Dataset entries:
* * * * * * *
Lemma word_copy_loop_Forall (Q : Z -> Prop) (P : platform) (fuel : nat) :
  forall (m : list Z) (src d end_p : Z) (m' : list Z),
    Mem.bytes_ok m -> 0 <= WORDSIZE P ->
    word_copy_loop P fuel m src d end_p = Done m' -> Forall Q m -> Forall Q m'.
Proof.
  induction fuel as [|fuel IH]; intros m src d end_p m' Hok HW E HQ; [discriminate|].
  cbn [word_copy_loop] in E.
  destruct (copy_unaligned_word P m src d) as [m1| |] eqn:E1; cbn [rbind] in E;
    try discriminate.
  pose proof (copy_unaligned_word_Forall Q P m src d m1 Hok HW E1 HQ) as HQ1.
  pose proof (copy_unaligned_word_Forall _ P m src d m1 Hok HW E1 Hok) as Hok1.
  destruct (d + WORDSIZE P <? end_p).
  - exact (IH _ _ _ _ _ Hok1 HW E HQ1).
  - injection E as <-. exact HQ1.
Qed.

Lemma word_fill_loop_Forall (Q : Z -> Prop) (P : platform) (b : Z) (fuel : nat) :
  platform_ok P -> 0 <= b < 256 -> Q b ->
  forall (m : list Z) (d end_p : Z) (m' : list Z),
    word_fill_loop P fuel m (repeat_byte P b) d end_p = Done m' ->
    Forall Q m -> Forall Q m'.
Proof.
  intros HP Hb HQb.
  induction fuel as [|fuel IH]; intros m d end_p m' E HQ; [discriminate|].
  cbn [word_fill_loop] in E.
  destruct (put_unaligned_word P (repeat_byte P b) m d) as [m1| |] eqn:E1;
    cbn [rbind] in E; try discriminate.
  assert (HQ1 : Forall Q m1).
  { unfold put_unaligned_word in E1. rewrite bytes_of_repeat_byte in E1 by assumption.
    apply store_bytes_inv in E1 as (_ & _ & -> & _).
    rewrite !Forall_app.
    split; [apply Forall_take, HQ|].
    split; [apply Forall_replicate, HQb|apply Forall_drop, HQ]. }
  destruct (d + WORDSIZE P <? end_p).
  - exact (IH _ _ _ _ E HQ1).
  - injection E as <-. exact HQ1.
Qed.

Lemma lz_copy_Forall (Q : Z -> Prop) (P : platform) (fuel : nat) (mem : list Z)
    (dst len offset bufend min_length : Z) (mem' : list Z) (r : Z) :
  platform_ok P -> Mem.bytes_ok mem ->
  shortest_length min_length <= len < 2 ^ 32 -> (Z.to_nat len <= fuel)%nat ->
  lz_copy P fuel mem dst len offset bufend min_length = Done (mem', r) ->
  Forall Q mem -> Forall Q mem'.
Proof.
  intros HP Hok Hlen Hfuel E HQ. pose proof (platform_ok_pos P HP) as HW.
  assert (Hbytewise :
    lz_copy_bytewise fuel mem (dst - offset) dst len min_length = Done (mem', r) ->
    Forall Q mem').
  { intros Eb. rewrite lz_copy_bytewise_reference in Eb by assumption.
    destruct (reference_copy (Z.to_nat len) mem dst offset) as [m'| |] eqn:Er;
      cbn [rbind] in Eb; try discriminate.
    injection Eb as <- _. exact (reference_copy_Forall Q _ _ _ _ _ Er HQ). }
  unfold lz_copy in E.
  destruct (FAST_UNALIGNED_ACCESS P && (bufend - (dst + len) >=? WORDSIZE P - 1));
    [|now apply Hbytewise].
  destruct (offset >=? WORDSIZE P).
  - destruct (copy_unaligned_word P mem (dst - offset) dst) as [m1| |] eqn:E1;
      cbn [rbind] in E; try discriminate.
    pose proof (copy_unaligned_word_Forall Q P _ _ _ _ Hok ltac:(lia) E1 HQ) as HQ1.
    pose proof (copy_unaligned_word_Forall _ P _ _ _ _ Hok ltac:(lia) E1 Hok) as Hok1.
    destruct (dst + WORDSIZE P <? dst + len).
    + destruct (word_copy_loop P fuel m1 _ _ _) as [m2| |] eqn:E2; cbn [rbind] in E;
        try discriminate.
      injection E as <- _.
      exact (word_copy_loop_Forall Q P fuel _ _ _ _ _ Hok1 ltac:(lia) E2 HQ1).
    + injection E as <- _. exact HQ1.
  - destruct (offset =? 1); [|now apply Hbytewise].
    destruct (Mem.load mem (dst - 1)) as [b| |] eqn:El; cbn [rbind] in E; try discriminate.
    destruct (word_fill_loop P fuel mem _ _ _) as [m1| |] eqn:E1; cbn [rbind] in E;
      try discriminate.
    injection E as <- _.
    unfold Mem.load in El. destruct (decide _); [|discriminate].
    destruct (mem !! Z.to_nat (dst - 1)) as [b'|] eqn:Eb; [|discriminate].
    injection El as ->.
    refine (word_fill_loop_Forall Q P b fuel HP _ _ _ _ _ _ E1 HQ).
    + eapply bytes_ok_lookup; eauto.
    + rewrite Forall_lookup in HQ. eapply HQ, Eb.
Qed.

(** X15.  Under the preconditions of the amended C1, every byte of the
    buffer after [lz_copy], the bytes a word-at-a-time path writes past the
    match included, is a byte the buffer held before the call: whatever holds
    of all bytes before holds of all bytes after. *)
Theorem lz_copy_no_new_bytes (P : platform) (fuel : nat) (mem : list Z)
    (dst len offset bufend min_length : Z) :
  platform_ok P -> Mem.bytes_ok mem ->
  0 <= offset <= dst ->
  1 <= len < 2 ^ 32 ->
  Z.min min_length 3 <= len ->
  dst + len <= bufend <= Z.of_nat (length mem) ->
  (Z.to_nat len <= fuel)%nat ->
  exists mem',
    lz_copy P fuel mem dst len offset bufend min_length = Done (mem', dst + len) /\
    (forall Q : Z -> Prop, Forall Q mem -> Forall Q mem') /\
    (forall x, In x mem' -> In x mem).
Proof.
  intros HP Hok Hoff Hlen Hmin Hbuf Hfuel.
  assert (Hshort : shortest_length min_length <= len < 2 ^ 32)
    by (unfold shortest_length; lia).
  destruct (lz_copy_copied P fuel mem dst len offset bufend min_length HP Hok Hoff
              Hshort Hbuf Hfuel) as (mem' & E & _).
  assert (HQ : forall Q : Z -> Prop, Forall Q mem -> Forall Q mem').
  { intros Q. exact (lz_copy_Forall Q P fuel _ _ _ _ _ _ _ _ HP Hok Hshort Hfuel E). }
  exists mem'. split; [exact E|]. split; [exact HQ|].
  intros x Hx.
  assert (Hall : Forall (fun y => In y mem) mem').
  { apply HQ, Forall_forall. intros y Hy. apply list_elem_of_In, Hy. }
  rewrite Forall_forall in Hall. apply Hall, list_elem_of_In, Hx.
Qed.

Lemma lz_copy_no_new_bytes_witness :
  exists mem',
    lz_copy x86_64 3 [10; 20; 30; 40; 50; 60; 70; 80; 0; 0; 0; 0; 0; 0; 0; 0; 0; 0] 8 3 8 18 3
      = Done (mem', 8 + 3) /\
    (forall x, In x mem' -> In x [10; 20; 30; 40; 50; 60; 70; 80; 0; 0; 0; 0; 0; 0; 0; 0; 0; 0]).
Proof.
  destruct (lz_copy_no_new_bytes x86_64 3
              [10; 20; 30; 40; 50; 60; 70; 80; 0; 0; 0; 0; 0; 0; 0; 0; 0; 0] 8 3 8 18 3)
    as (mem' & H1 & _ & H2).
  - right. reflexivity.
  - repeat constructor; lia.
  - lia.
  - lia.
  - lia.
  - cbn. lia.
  - cbn. lia.
  - exists mem'. split; assumption.
Defined.

(** ** lz_copy: two matches in a row *)

(** X16.  A match copied in two calls, [len1] bytes and then [len2] bytes
    from the returned cursor with the same offset, gives below
    [dst + len1 + len2] the buffer that one call with [len1 + len2] gives,
    and the same cursor: what a word-at-a-time first call writes past its
    match is overwritten by the second before it is read. *)
Theorem lz_copy_split_match (P : platform) (fuel : nat) (mem : list Z)
    (dst len1 len2 offset bufend min_length : Z) :
  platform_ok P -> Mem.bytes_ok mem ->
  1 <= offset <= dst ->
  1 <= len1 -> 1 <= len2 -> len1 + len2 < 2 ^ 32 ->
  Z.min min_length 3 <= len1 -> Z.min min_length 3 <= len2 ->
  dst + len1 + len2 <= bufend <= Z.of_nat (length mem) ->
  (Z.to_nat (len1 + len2) <= fuel)%nat ->
  exists m1 m2 m,
    lz_copy P fuel mem dst len1 offset bufend min_length = Done (m1, dst + len1) /\
    lz_copy P fuel m1 (dst + len1) len2 offset bufend min_length
      = Done (m2, dst + len1 + len2) /\
    lz_copy P fuel mem dst (len1 + len2) offset bufend min_length
      = Done (m, dst + (len1 + len2)) /\
    take (Z.to_nat (dst + len1 + len2)) m2 = take (Z.to_nat (dst + len1 + len2)) m.
Proof.
  intros HP Hok Hoff H1 H2 H32 Hmin1 Hmin2 Hbuf Hfuel.
  assert (Hs1 : shortest_length min_length <= len1 < 2 ^ 32)
    by (unfold shortest_length; lia).
  assert (Hs2 : shortest_length min_length <= len2 < 2 ^ 32)
    by (unfold shortest_length; lia).
  assert (Hs : shortest_length min_length <= len1 + len2 < 2 ^ 32)
    by (unfold shortest_length; lia).
  destruct (lz_copy_copied P fuel mem dst len1 offset bufend min_length HP Hok
              ltac:(lia) Hs1 ltac:(lia) ltac:(lia)) as (m1 & E1 & Hl1 & Hpre1 & Hrec1).
  pose proof (lz_copy_Forall _ P fuel _ _ _ _ _ _ _ _ HP Hok Hs1 ltac:(lia) E1 Hok) as Hok1.
  destruct (lz_copy_copied P fuel m1 (dst + len1) len2 offset bufend min_length HP Hok1
              ltac:(lia) Hs2 ltac:(lia) ltac:(lia)) as (m2 & E2 & Hl2 & Hpre2 & Hrec2).
  destruct (lz_copy_copied P fuel mem dst (len1 + len2) offset bufend min_length HP Hok
              ltac:(lia) Hs ltac:(lia) Hfuel) as (m & E & Hc).
  exists m1, m2, m. split; [exact E1|].
  split; [rewrite E2; do 2 f_equal; lia|]. split; [exact E|].
  assert (Hc2 : copied mem dst offset m2 (dst + (len1 + len2))).
  { split; [lia|]. split.
    - intros i Hi. rewrite Hpre2 by lia. apply Hpre1. lia.
    - intros i Hi. destruct (Z.lt_ge_cases i (dst + len1)).
      + rewrite !Hpre2 by lia. apply Hrec1. lia.
      + apply Hrec2. lia. }
  apply list_eq. intros i.
  destruct (Nat.lt_ge_cases i (Z.to_nat (dst + len1 + len2))) as [Hlt|Hge].
  - rewrite !lookup_take_lt by exact Hlt.
    replace i with (Z.to_nat (Z.of_nat i)) by lia.
    apply (copied_unique mem dst offset m2 m (dst + (len1 + len2)) Hoff Hc2 Hc). lia.
  - rewrite !lookup_take_ge by exact Hge. reflexivity.
Qed.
* * * * * * *
Exercise brief: Reproduce word for word the lines of the records above, beginning at the first and ending with the line where "cbn [word_copy_loop] in E." appears, and nothing past it.

Solution to this exercise:
Lemma word_copy_loop_Forall (Q : Z -> Prop) (P : platform) (fuel : nat) :
  forall (m : list Z) (src d end_p : Z) (m' : list Z),
    Mem.bytes_ok m -> 0 <= WORDSIZE P ->
    word_copy_loop P fuel m src d end_p = Done m' -> Forall Q m -> Forall Q m'.
Proof.
  induction fuel as [|fuel IH]; intros m src d end_p m' Hok HW E HQ; [discriminate|].
  cbn [word_copy_loop] in E.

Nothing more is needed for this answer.